Caius was of noble birth, because by inheritance and training he was the slave of righteousness. For this reason he could not neglect his work, although it had not a first place in his heart. As he was industrious, he did not fail in it; because it was not the thing he loved best, he did not markedly succeed. It was too late to change his profession, and he found in himself no such decided aptitude for anything else as should make him know that this or that would have been preferable; but he knew now that the genius of the physician was not his, that to do his work because it was duty, and to attain the respectable success which circumstance, rather than mental pre-eminence, gives, was all that he could hope. This saddened him; all his ambition revived under the smarting consciousness of inferiority to his more talented companions. The pleasures of his life came to him through his receptive faculties, and in the consciousness of having seen the wider vision, and being in consequence a nobler man. But all this, which was so much to him for a year or two, grew to be a less strong sensation than that of disappointment in the fact that he could only so meagrely fulfil his father's ideal and his own. There came a sense of dishonesty, too, in having used the old man's money chiefly in acquiring those mental graces which his father could neither comprehend nor value.
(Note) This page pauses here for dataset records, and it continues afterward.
Lemma view_idx_record m s p id x : m !! KDirentIdx p id = None -> view m s -> view (<[KDirentIdx p id := VDirentIdx x]> m) (set_idx (<[(p, id) := x]> (s_idx s)) s).
Proof.
  intros Hk [V1 V2 V3 V4 V5 V6 V7 V8 V9 V10 V11].
  split; simpl; intros; try (view_same Hk).
  - destruct (decide ((p0, id0) = (p, id))) as [[= -> ->]|]; [by rewrite !lookup_insert_eq|by rewrite !lookup_insert_ne by congruence].
  - destruct (V7 _ ltac:(eassumption)) as [idx ?]. exists idx. by rewrite lookup_insert_ne.
  - apply V8.
  - apply V9.
  - apply V10.
  - apply V11.
Qed.

Lemma view_orphan m s i o : m !! KOrphan i = None -> view m s -> view (<[KOrphan i := VOrphan o]> m) (set_orphans (<[i := o]> (s_orphans s)) s).
Proof.
  intros Hk [V1 V2 V3 V4 V5 V6 V7 V8 V9 V10 V11].
  split; simpl; intros; try (view_same Hk).
  - destruct (decide (i0 = i)) as [->|]; [by rewrite !lookup_insert_eq|by rewrite !lookup_insert_ne by congruence].
  - destruct (V7 _ ltac:(eassumption)) as [idx ?]. exists idx. by rewrite lookup_insert_ne.
  - apply V8.
  - apply V9.
  - apply V10.
  - apply V11.
Qed.

Lemma view_symlink m s i x : m !! KSymlink i = None -> view m s -> view (<[KSymlink i := x]> m) (set_symlinks ({[i]} ∪ s_symlinks s) s).
Proof.
  intros Hk [V1 V2 V3 V4 V5 V6 V7 V8 V9 V10 V11].
  split; simpl; intros; try (view_same Hk).
  - rewrite elem_of_union, elem_of_singleton, V5. destruct (decide (i0 = i)) as [->|]; [rewrite lookup_insert_eq|rewrite lookup_insert_ne by congruence]; naive_solver.
  - destruct (V7 _ ltac:(eassumption)) as [idx ?]. exists idx. by rewrite lookup_insert_ne.
  - apply V8.
  - apply V9.
  - apply V10.
  - apply V11.
Qed.
(** The attribute cache holds what the records hold. *)
Lemma agrees_cached ino : agrees (snap_load_inode ino) (load_inode_cached ino).
Proof.
  intros s v Ht. destruct (agrees_load ino s v Ht) as (v1 & E1 & Es & _).
  assert (wp (load_inode_cached ino) (fun r v' => twin s v' /\ match r with
      | Ok n => node (store v) ino n | Err h => h = Raise Stale /\ store v !! KInode ino = None end) v) as Hw.
  { pose proof Ht as [H1 H2 H3 H4 H5 H6 H7]. apply (wp_load_cached True (calmed v)); [by apply inv_calmed|by split|..].
    - intros n a v' Hn [Hc Hq] Hi. split; [|done]. split; [apply inv_calmed; by rewrite Hc|by apply Hq|done|..].
      + change (store v') with (store (calmed v')). by rewrite Hc.
      + change (v_names v') with (v_names (calmed v')). by rewrite Hc.
      + change (v_chunk_size v') with (v_chunk_size (calmed v')). by rewrite Hc.
      + change (v_quota v') with (v_quota (calmed v')). by rewrite Hc.
    - intros h v' [Hc Hq] Hh. split; [by eapply twin_calmed, Hq|]. destruct h as [e|]; [|by destruct (Hh I)]. by destruct (Hh I) as [-> ?]. }
  unfold wp in Hw. unfold alike. destruct (load_inode_cached ino v) as [r v']. destruct Hw as [Ht' Hr]. exists v'. split_and!; [|done|done]. f_equal.
  unfold snap_load_inode, st_bind. rewrite (twin_get _ _ _ Ht).
  destruct r as [n|h]; [by rewrite Hr|]. destruct Hr as [-> Hn]. by rewrite Hn.
Qed.
Lemma agrees_dir ino : agrees (snap_load_dir ino) (load_dir_cached ino).
Proof.
  apply agrees_bind; [apply agrees_cached|]. intros n. unfold check_dir. destruct (is_dir (i_kind n)); cbn [negb]; apply agrees_lift.
Qed.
Three years passed. Gradually the memory of his love for the sea-maid had grown indistinct; and, more or less unconscious that this love had been the door to the more wealthy gardens of his mind, he inclined to despise it now as he despised the elegy he had written for the child who was drowned. It was his own passion he was inclined to forget and despise; the sea-maid herself was remembered, and respected, and wondered at, and disbelieved in, and believed in, as of old, but that which remains in the mind, never spoken of, never used as a cause of activity of either thought or action, recedes into the latent rather than the active portion of the memory.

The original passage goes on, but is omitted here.